Blood management programs may decrease need for transfusions in orthopedic patients, study shows

Orthopedic

Reducing the amount of transfused blood that orthopedic patients undergoing surgeries receive may improve patient outcomes while also decreasing costs, according to a study published in Anesthesiology.

The study's lead author, Steven M. Frank, MD, who is also the director of Baltimore-based Johns Hopkins Health System's blood management program, said while there's a strong impression orthopedic surgery patients need a higher hemoglobin transfusion threshold, risks are reduced when that threshold is decreased.

Prior to the study, the American Association of Blood Banks' guidelines indicated orthopedic patients needed blood transfusions when hemoglobin levels drop to 8 grams per deciliter. For most patients, the guideline is to administer blood transfusions when hemoglobin levels hit 7 g/dL.

Researchers used the blood management program to evaluate transfusion outcomes in all adult orthopedic patients over a four-year period, including before the program began. The goal was to determine if orthopedic patients would benefit from receiving blood transfusions when hemoglobin level dropped to 7 g/dL instead of 8 g/dL. The study included 1,507 patients before the program's implementation and 2,402 post-implementation.

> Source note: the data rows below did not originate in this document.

(* ===== verification/Content.v ===== *)
(** * The contents of files (fs.c: bmap, readi, writei, iupdate)

    What a file of the inode layer holds, seen through the buffer cache inside a
    transaction: the blocks that [bmap] finds or allocates, the bytes [writei] stores
    in them and [readi] returns, and the inode on the disk. *)

From stdpp Require Import gmap fin_sets.
From S2P Require Import Prelude Outcome Kernel Spinlock Kalloc Proc Cprintf Sleeplock Bio Log Txn Edit Inode Alloc Icache Fs.
Local Open Scope Z_scope.

Section Env.
Context {fl : Fuel} {dsk : Disk} {laws : DiskLaws dsk}.
Context {ci : nat} {c : cpu} {p : nat} {pr : proc}.
Local Abbreviation intxn := (intxn (ci := ci) (c := c) (p := p) (pr := pr)).
Local Abbreviation allocated := (allocated (ci := ci) (c := c) (p := p) (pr := pr)).

(** ** A transaction with an allowance

    The transaction has logged only blocks of [A], and the log and the cache have room
    for [A], for [k] blocks more and for two to spare; the map is the single block
    [mapb] of [A], and at least [n] blocks are free. *)
Definition mapb (s : kstate) : Z := sb_bmapstart (k_sb s).

Definition free_blocks (n : nat) (s : kstate) : Prop :=
  exists F : gset Z, (n <= size F)%nat /\ forall b, b ∈ F -> 0 <= b < sb_size (k_sb s) /\ used s b = false.

Record env (A : gset Z) (k n : nat) (H : list nat) (bl : list Z) (s : kstate) : Prop := {
  ev_txn : intxn H bl s;
  ev_map : map_ok H s;
  ev_one : sb_size (k_sb s) <= BPB;
  ev_zero : used s 0 = true;
  ev_nonempty : 0 < sb_size (k_sb s);
  ev_free : free_blocks n s;
  ev_in : forall b, b ∈ bl -> b ∈ A;
  ev_mapb : mapb s ∈ A;
  ev_log : Z.of_nat (size A + k) + 2 < l_size (k_log s);
  ev_buf : (size A + k + 3 <= NBUF)%nat;
  ev_held : (length H <= 1)%nat }.

Lemma free_blocks_le m n s : (m <= n)%nat -> free_blocks n s -> free_blocks m s.
Proof. intros Hle (F & H1 & H2). exists F. split; [lia|done]. Qed.

Lemma env_le A k k' n n' H bl s : (k' <= k)%nat -> (n' <= n)%nat -> env A k n H bl s -> env A k' n' H bl s.
Proof. intros Hk Hn []. split; try done; [by eapply free_blocks_le|lia|lia]. Qed.
Section Lookup.
Context {fl : Fuel} {dsk : Disk} {laws : DiskLaws dsk} {dsw : Devsw}.
Context {ci : nat} {c : cpu} {p : nat} {pr : proc}.
Local Abbreviation reading := (reading (ci := ci) (c := c) (p := p) (pr := pr)).

Lemma silent_file_inv x s s' : silent s s' -> file_inv x s -> file_inv x s'.
Proof.
  intros S [F1 F2 F3 F4 F5 F6 F7 F8]. destruct (silent_file x s s' S F1) as [G1 Gb].
  assert (E : iblock x s' = iblock x s) by (unfold iblock; by rewrite (fs_frame_sb _ _ (si_frame _ _ S))).
  split; rewrite ?E; try done.
  - intros bn Hbn Hlt. rewrite Gb. by apply F4.
  - by apply (si_owned _ _ S).
  - intros [H|(bn & Hbn & H)]; apply F7; [by left|right]. exists bn. by rewrite <- Gb.
  - by rewrite (si_view _ _ S).
Qed.

Lemma read_entry bl dp x j s :
  reading bl s -> map_ok [] s -> dir_inv x s -> k_inodes s !! dp = Some x -> 0 <= j < nentries x ->
  exists s', readi dp (16 * j) sizeof_dirent s = Ok (sizeof_dirent, entry x s j) s' /\ reading bl s' /\ calm s s'.
Proof.
  intros Hr Hm [Hf Ht Hw] Hx Hj. pose proof (fi_size _ _ Hf). unfold nentries in *. fs_sizes. unfold sizeof_dirent.
  destruct (readi_ok bl dp x (16 * j) 16 s Hr Hm Hf Hx) as (s' & -> & Hr' & Hq); [Z.div_mod_to_equations; lia..|].
  exists s'. split_and!; [|done|done]. unfold entry. rewrite !Z.min_l by (Z.div_mod_to_equations; lia). done.
Qed.

Lemma calm_dir bl dp x s s' :
  reading bl s' -> calm s s' -> map_ok [] s -> dir_inv x s -> k_inodes s !! dp = Some x ->
  map_ok [] s' /\ dir_inv x s' /\ k_inodes s' !! dp = Some x /\ forall j, entry x s' j = entry x s j.
Proof.
  intros Hr [S F D] Hm [Hf Ht Hw] Hx. split_and!; [by apply (silent_map_ok s)|split; [by apply (silent_file_inv x s)|done|done]|by rewrite (silent_inodes _ _ S)|].
  intros j. apply silent_slice; [done|apply Hf].
Qed.

Lemma dirlookup_loop_ok k bl dp x name j s :
  reading bl s -> map_ok [] s -> dir_inv x s -> k_inodes s !! dp = Some x -> 0 <= j <= nentries x -> (Z.to_nat (nentries x - j) < k)%nat ->
  exists s', reading bl s' /\ calm s s' /\
    dirlookup_loop k dp name (16 * j) s =
    match List.find (fun j => matches name (entry x s j)) (zrange j (nentries x)) with
    | Some i => bind (iget (i_dev x) (de_inum (entry x s i))) (fun ip => ret (Some (ip, 16 * i))) s'
    | None => Ok None s'
    end.
Proof.
  revert j s. induction k as [|k IH]; intros j s Hr Hm Hd Hx Hj Hk; [lia|]. pose proof (di_file _ _ Hd) as Hf. pose proof (fi_size _ _ Hf) as Hsz.
  pose proof (di_whole _ _ Hd) as Hw. cbn [dirlookup_loop]. mstep by (by apply inode_get_ok). unfold nentries in *. fs_sizes.
  destruct (Z.leb_spec (i_size x) (16 * j)) as [Hend|Hin].
  - rewrite zrange_nil by (Z.div_mod_to_equations; lia). exists s. split_and!; [done|apply calm_refl|done].
  - assert (Hj' : 0 <= j < i_size x / 16) by (Z.div_mod_to_equations; lia).
    destruct (read_entry bl dp x j s Hr Hm Hd Hx Hj') as (s1 & E1 & Hr1 & Q1). mstep with (E1). cbn [negb Z.eqb sizeof_dirent Pos.eqb].
    destruct (calm_dir bl dp x s s1 Hr1 Q1 Hm Hd Hx) as (Hm1 & Hd1 & Hx1 & He1).
    rewrite zrange_cons by lia. cbn [List.find]. change (negb (de_inum (entry x s j) =? 0) && (namecmp name (de_name (entry x s j)) =? 0)) with (matches name (entry x s j)).
    destruct (matches name (entry x s j)).
    + mstep by (by apply inode_get_ok). by exists s1.
    + rewrite u32_id by (unfold sizeof_dirent; lia). replace (16 * j + sizeof_dirent) with (16 * (j + 1)) by (unfold sizeof_dirent; lia).
      destruct (IH (j + 1) s1) as (s2 & Hr2 & Q2 & ->); try (done || lia).
      exists s2. split_and!; [done|by eapply calm_trans|]. rewrite (find_ext _ (fun j => matches name (entry x s j))) by (intros; by rewrite He1).
      destruct (List.find _ _); [|done]. by rewrite He1.
Qed.

Lemma dirlookup_ok bl dp x name s :
  reading bl s -> map_ok [] s -> dir_inv x s -> k_inodes s !! dp = Some x ->
  exists s', reading bl s' /\ calm s s' /\
    dirlookup dp name s =
    match find_entry name x s with
    | Some j => bind (iget (i_dev x) (de_inum (entry x s j))) (fun ip => ret (Some (ip, 16 * j))) s'
    | None => Ok None s'
    end.
Proof.
  intros Hr Hm Hd Hx. unfold dirlookup. mstep by (by apply inode_get_ok). rewrite (di_type _ _ Hd). cbn [negb Z.eqb T_DIR Pos.eqb].
  pose proof (fi_size _ _ (di_file _ _ Hd)). apply (dirlookup_loop_ok _ bl dp x name 0 s Hr Hm Hd Hx); unfold nentries, sizeof_dirent; [split; [lia|apply Z.div_pos; lia]|].
  rewrite Z.sub_0_r. lia.
Qed.
Lemma vfile_put :
  vfile (mk_img m2) x' (c ++ d) (mk_freeblock m2) /\ mk_ok m2 /\ kept x (mk_freeblock m) (mk_img m) (mk_img m2) /\
  grown x (mk_freeblock m) (mk_img m) x' (mk_img m2) /\ forall b, mk_freeblock m2 <= b -> mk_img m2 b = mk_img m b.
Proof using Hf Hm Hd Hfit Hmax Hp.
  destruct put_range as (Hn & Hb & Ha & Hr1 & Hmod & Hl). pose proof put_vaddr as Ev. pose proof put_bytes_ok as Hbytes.
  destruct Hp as [P1 P2 P3 P4 P5 P6 P7 P7' Pn P8 P9 Pi P10 P11 P12 P13].
  split_and!.
  - assert (Hs : vslots (mk_img m2) x' (mk_freeblock m2)).
    { apply (vslots_ext (mk_img m1)); [|exact P5]. intros k Hk. unfold vslot. destruct (k =? MAXFILE); [done|]. apply Ev. }
    split; [done| | | |]; rewrite ?length_app, ?Nat2Z.inj_add; fold n.
    + intros bn Hbn. rewrite Ev. destruct (decide (bn = fbn)) as [->|Hne].
      * rewrite P6. unfold fbn. mk_sizes. split; [|done]. intros _. Z.div_mod_to_equations. lia.
      * rewrite P8, (vf_blocks _ _ _ _ Hf) by done. fold n. unfold fbn in *. mk_sizes. Z.div_mod_to_equations. lia.
    + pose proof (vf_ind _ _ _ _ Hf) as Hi. fold n in Hi. unfold fbn in *. mk_sizes. destruct (decide (n / 512 < 12)) as [Hlt|Hge].
      * rewrite P10 by (by left). rewrite Hi. Z.div_mod_to_equations. lia.
      * destruct P9 as [?|P9]; [lia|]. split; [|done]. intros _. Z.div_mod_to_equations. lia.
    + unfold fbn in *. mk_sizes. Z.div_mod_to_equations. lia.
    + exact Hbytes.
  - apply mk_ok_write; [done|lia|]. rewrite length_put_bytes; [done|]. mk_sizes. rewrite Hl. lia.
  - intros b Hbb Hk. rewrite put_img, (proj2 (Z.eqb_neq _ _)).
    + apply P11; [done|]. intros E. by apply (Hk MAXFILE); [mk_sizes; lia|].
    + intros ->. destruct (decide (vaddr (mk_img m) x fbn = 0)) as [E0|Hne]; [specialize (Pn E0); lia|].
      apply (Hk fbn); [mk_sizes; lia|]. rewrite vaddr_slot by (mk_sizes; lia). symmetry. by apply P7'.
  - intros k Hk. unfold vslot. destruct (Z.eqb_spec k MAXFILE); [exact Pi|]. rewrite Ev. destruct (decide (k = fbn)) as [->|Hne].
    + rewrite P6. destruct (decide (vaddr (mk_img m) x fbn = 0)) as [E0|Hne]; [right; by apply Pn|left; by apply P7'].
    + left. apply P8; [lia|done].
  - intros b Hbb. change (mk_freeblock m2) with (mk_freeblock m1) in Hbb. rewrite put_img, (proj2 (Z.eqb_neq _ _)) by lia. by apply P12.
Qed.
End Put.

Lemma grown_trans x fb v x1 fb1 v1 x2 v2 : fb <= fb1 -> grown x fb v x1 v1 -> grown x1 fb1 v1 x2 v2 -> grown x fb v x2 v2.
Proof. intros Hle H1 H2 k Hk. destruct (H2 k Hk) as [->|?]; [by apply H1|right; lia]. Qed.

Lemma kept_trans x fb v x1 fb1 v1 v2 : fb <= fb1 -> grown x fb v x1 v1 -> kept x fb v v1 -> kept x1 fb1 v1 v2 -> kept x fb v v2.
Proof.
  intros Hle Hg K1 K2 b Hb Hn. rewrite K2; [by apply K1|lia|]. intros k Hk E. destruct (Hg k Hk) as [E'|?]; [|lia]. apply (Hn k Hk). congruence.
Qed.

Lemma fblocks_mono a b : 0 <= a <= b -> fblocks a <= fblocks b.
Proof. intros H. unfold fblocks. destruct (Z.ltb_spec 6144 a), (Z.ltb_spec 6144 b); Z.div_mod_to_equations; lia. Qed.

The blood management program comprised 10 strategies, including only administering a single unite of blood unless the patient was actively hemorrhaging and maintaining normal body temperature during surgery to reduce bleeding.

The percentage of orthopedic surgery patients who received blood transfusions fell from 16.1 percent to 9.4 percent after the blood management program was introduced, and overall blood use during transfusions decreased by 32.5 percent. Additionally, 30-day readmissions shrank from 9 percent to 5.8 percent, and surgeons saw improved outcomes in patients over 65 years old.

Despite the study's suggestion that most orthopedic patients could be transfused at a hemoglobin level of 7 g/dL instead of 8 g/dL, more research needs to be done to indicate if a change is necessary, safe and beneficial to the patient.